The United States last Friday officially withdrew from the Intermediate-Range Nuclear Forces Treaty, an arms control pact that had rid the world of more than 2,600 U.S. and Russian nuclear and conventional ballistic missiles. The U.S. had long-standing complaints about Russian compliance with the agreement — charges that Russia both denied and threw back at Washington — and Moscow's refusal to take them seriously prompted the Trump administration to pull out of the treaty. China's exclusion from the agreement also weighed heavily on U.S. thinking. The world must now brace for deployments of new missiles in Europe and Asia, moves that will trigger tensions and impact security in both theaters.

The INF treaty was negotiated in the mid-1980s by the U.S. and the Soviet Union. It banned all ground-based missile systems with ranges between 500 and 5,500 km. Because of Japanese fears that restricting the treaty's scope to Europe would result in the redeployment of those systems to Asia, a global ban resulted.

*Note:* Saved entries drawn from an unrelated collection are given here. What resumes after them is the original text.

Definition set_saved (b : bool) (c : Context) : Context :=
  {| cr3 := cr3 c; rip := rip c; rflags := rflags c; _reserved1 := _reserved1 c; cs := cs c; ss := ss c; fs := fs c; gs := gs c;
     rax := rax c; rbx := rbx c; rcx := rcx c; rdx := rdx c; rdi := rdi c; rsi := rsi c; rsp := rsp c; rbp := rbp c;
     r8 := r8 c; r9 := r9 c; r10 := r10 c; r11 := r11 c; r12 := r12 c; r13 := r13 c; r14 := r14 c; r15 := r15 c;
     fxsave_area := fxsave_area c; saved := b; cts := cts c |}.

(** [Context::new], on a machine with the tables [cr3]; [kernel_cs] and [kernel_ss] are the
    cells that [segmentation::initialize] sets. *)
Definition context_new {E Arg} `{EntryPoint E Arg} (get_cr3 : Z) (kernel_cs kernel_ss : option Z)
    (stack_end : Z) (entry_point : E) (args : Arg) : option Context :=
  kcs ← kernel_cs;
  kss ← kernel_ss;
  sp ← sub_checked 64 (Z.land stack_end (2 ^ 64 - 16)) 8;
  let u := uninitialized in
  let ctx :=
    {| cr3 := get_cr3; rip := rip u; rflags := Z.lor INTERRUPT_FLAG 2; _reserved1 := _reserved1 u;
       cs := kcs; ss := kss; fs := fs u; gs := gs u;
       rax := rax u; rbx := rbx u; rcx := rcx u; rdx := rdx u; rdi := rdi u; rsi := rsi u; rsp := sp; rbp := rbp u;
       r8 := r8 u; r9 := r9 u; r10 := r10 u; r11 := r11 u; r12 := r12 u; r13 := r13 u; r14 := r14 u; r15 := r15 u;
       fxsave_area := upd (fxsave_area u) 24 (to_le_bytes 4 0x1f80); saved := saved u; cts := cts u |} in
  Some (set_saved true (prepare_context entry_point ctx args)).

(** [TaskEntryPoint]: the address of the function; [task_init] is the address of the routine
    of the same name, which calls the function in its first argument with the third one. *)
Record TaskEntryPoint := { task_init : Z; task_function : Z }.

#[export] Instance task_entry_point : EntryPoint TaskEntryPoint (Z * Z) := fun e c arg =>
  {| cr3 := cr3 c; rip := task_init e; rflags := rflags c; _reserved1 := _reserved1 c; cs := cs c; ss := ss c; fs := fs c; gs := gs c;
     rax := rax c; rbx := rbx c; rcx := rcx c; rdx := arg.2; rdi := task_function e; rsi := arg.1; rsp := rsp c; rbp := rbp c;
     r8 := r8 c; r9 := r9 c; r10 := r10 c; r11 := r11 c; r12 := r12 c; r13 := r13 c; r14 := r14 c; r15 := r15 c;
     fxsave_area := fxsave_area c; saved := saved c; cts := cts c |}.

Definition DEFAULT_STACK_SIZE : Z := 4096 * 256.

(** [TaskData]; the stack is the address of its first byte, and its length. *)
Record TaskData := { td_id : Z; td_priority : Priority; td_stack : Z * Z; td_ctx : Context }.

(** [Task::new], with the stack at the address the allocator has returned *)
Definition task_new (get_cr3 : Z) (kernel_cs kernel_ss : option Z) (stack : Z)
    (id : Z) (priority : Priority) (entry_point : TaskEntryPoint) (entry_arg : Z) : option TaskData :=
  let stack_end := stack + DEFAULT_STACK_SIZE in
  ctx ← context_new get_cr3 kernel_cs kernel_ss stack_end entry_point (id, entry_arg);
  Some {| td_id := id; td_priority := priority; td_stack := (stack, DEFAULT_STACK_SIZE); td_ctx := ctx |}.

Several years ago, the U.S. complained to Russia that Moscow was violating the terms of the treaty by developing a new land-based, nuclear-capable cruise missile, the 9M729 missile. Russia first denied that the missile existed but then claimed that its range was too short to qualify for inclusion in the INF. Earlier this year, Washington warned that Russia had six months to return to compliance with the treaty — i.e., eliminate the new missile — or it would pull out.